YOUR GOAL:
Report how many lines below include "header", giving the figure alone.
====== PROVIDED MATERIAL
(* ===== verification/SkiplistQueries.v ===== *)
(** * Skip list: queries, traversals and release

    The read-only operations of [algo/skiplist.hpp] return what the ordered
    sequence of items says; the iterators visit it in both directions;
    [release] frees every block once. *)

From Stdlib Require Import ZArith Lia List Bool.
From Stdlib Require Import Floats.SpecFloat.
From stdpp Require Import base tactics list option gmap.
From S2P Require Import Prelude Doubles Skiplist SkiplistRep SkiplistInsert SkiplistDelete SkiplistSpec SkiplistThm.

Open Scope hj_scope.
Open Scope nat_scope.

Section Queries.
Context {T : Type} (T0 : T) (compare : T -> T -> bool) `{!StrictWeak compare}.
Implicit Types (c : list (item T)) (p : list (entry T)) (s : skiplist T) (h : gmap addr (node T)).

(** ** Ranks *)

Lemma element_by_rank hd s c rank : refined T0 compare hd s c ->
  get_element_by_rank rank s = Some (i_loc <$> c !! rank).
Proof.
  intros ((p & R & <-) & _). unfold get_element_by_rank.
  pose proof (length_contents T0 s p R) as Hlen.
  destruct (Nat.leb_spec (length_ s) rank) as [Hr|Hr].
  - now rewrite lookup_ge_None_2 by lia.
  - pose proof (rep_length _ _ _ R).
    destruct (search_item T0 s p (cond_rank_lt rank) rank R) as (x & upd & rk & -> & -> & _);
      [lia|apply cond_rank_lt_ok|reflexivity].
Qed.

(** The loop of [get_rank] from position [k] of the level above [i]. *)
Lemma rank_loop s p sc o i : rep T0 s p -> is_nan sc = false -> ordered compare (contents p) ->
  let m := prefix_len (before compare sc o) (contents p) in
  i <= level_ s -> forall k e, k <= m -> p !! k = Some e -> i <= e_height e ->
  exists r, get_rank_loop compare (fuel s) sc o (mem s) i (e_loc e) k (length_ s) = Some r
    /\ ((exists it, contents p !! r = Some it /\ matches compare sc o it = true)
        \/ (r = length_ s /\ (0 < i -> forall it, contents p !! m = Some it -> matches compare sc o it = false))).
Proof.
  intros R Hsc Ho m. pose proof (prefix_bound T0 s p (before compare sc o) R) as Hm. fold m in Hm.
  pose proof (fuel_enough T0 s p R) as Hfuel. pose proof (rep_level _ _ _ R) as Hlv.
  induction i as [|i IH]; intros Hi k e Hk E Hh; cbn [get_rank_loop].
  { exists (length_ s). split; [reflexivity|]. right. split; [reflexivity|lia]. }
  destruct (walk_spec T0 (mem s) p (header s) (level_ s) (cond_before compare sc o) m i k e (fuel s))
    as (q & e' & Hq & E' & ->); [apply R|apply R|now apply (cond_before_ok T0 compare)|lia|lia|lia|exact E|lia|lia|].
  pose proof (nx_pv p i m q Hm Hq) as Hnx. destruct Hq as (Hqm & (e2 & E2 & Hh2) & _).
  rewrite E' in E2. injection E2 as <-.
  destruct (rep_levels _ _ _ R q e' i E' Hh2) as (l & -> & Hf & Hs). rewrite Hf. unfold fw.
  assert (Hrec : exists r, get_rank_loop compare (fuel s) sc o (mem s) i (e_loc e') q (length_ s) = Some r
    /\ ((exists it, contents p !! r = Some it /\ matches compare sc o it = true)
        \/ (r = length_ s /\ (0 < i -> forall it, contents p !! m = Some it -> matches compare sc o it = false))))
    by (apply IH; [lia|lia|exact E'|lia]).
  pose proof (lookup_lt_Some _ _ _ E') as Hql. destruct (nx_is p i q Hql) as (Hn1 & _ & _).
  assert (Hlast : i = 0 -> nx p i q = S m).
  { intros ->. rewrite Hnx. apply (nx_0 T0 p (header s) (level_ s)); [apply R|apply R|exact Hm]. }
  destruct (p !! nx p i q) as [e3|] eqn:E3; cbn [fmap option_fmap option_map].
  - destruct (node_of_rep _ _ _ _ (rep_fields _ _ _ R) E3) as (n & -> & Hobj & Hsc3 & _).
    assert (Hnm : node_matches compare n sc o = matches compare sc o (item_of e3)).
    { unfold node_matches, matches. now rewrite Hobj, Hsc3. }
    rewrite Hnm. destruct (nx p i q) as [|j] eqn:En; [lia|].
    destruct (matches compare sc o (item_of e3)) eqn:Em.
    + apply lookup_lt_Some in E3 as Hl3. unfold nsub.
      assert (Hsp : q + span l = S j) by (rewrite Hs by lia; unfold dist; rewrite En; lia).
      rewrite Hsp. exists j. split; [cbn; f_equal; lia|]. left. exists (item_of e3).
      split; [now rewrite contents_lookup, E3|exact Em].
    + destruct Hrec as (r & Hr & [H|[Hr' H]]); exists r; (split; [exact Hr|]); [now left|right].
      split; [exact Hr'|]. intros _ it Hit. destruct (Nat.eq_dec i 0) as [Hi0|Hi0]; [|apply H; [lia|exact Hit]].
      specialize (Hlast Hi0). assert (j = m) as -> by lia.
      rewrite contents_lookup, E3 in Hit. cbn in Hit. congruence.
  - destruct Hrec as (r & Hr & [H|[Hr' H]]); exists r; (split; [exact Hr|]); [now left|right].
    split; [exact Hr'|]. intros _ it Hit. destruct (Nat.eq_dec i 0) as [Hi0|Hi0]; [|apply H; [lia|exact Hit]].
    rewrite Hlast in E3 by exact Hi0. now rewrite contents_lookup, E3 in Hit.
Qed.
============
EXERCISE RESPONSE:
2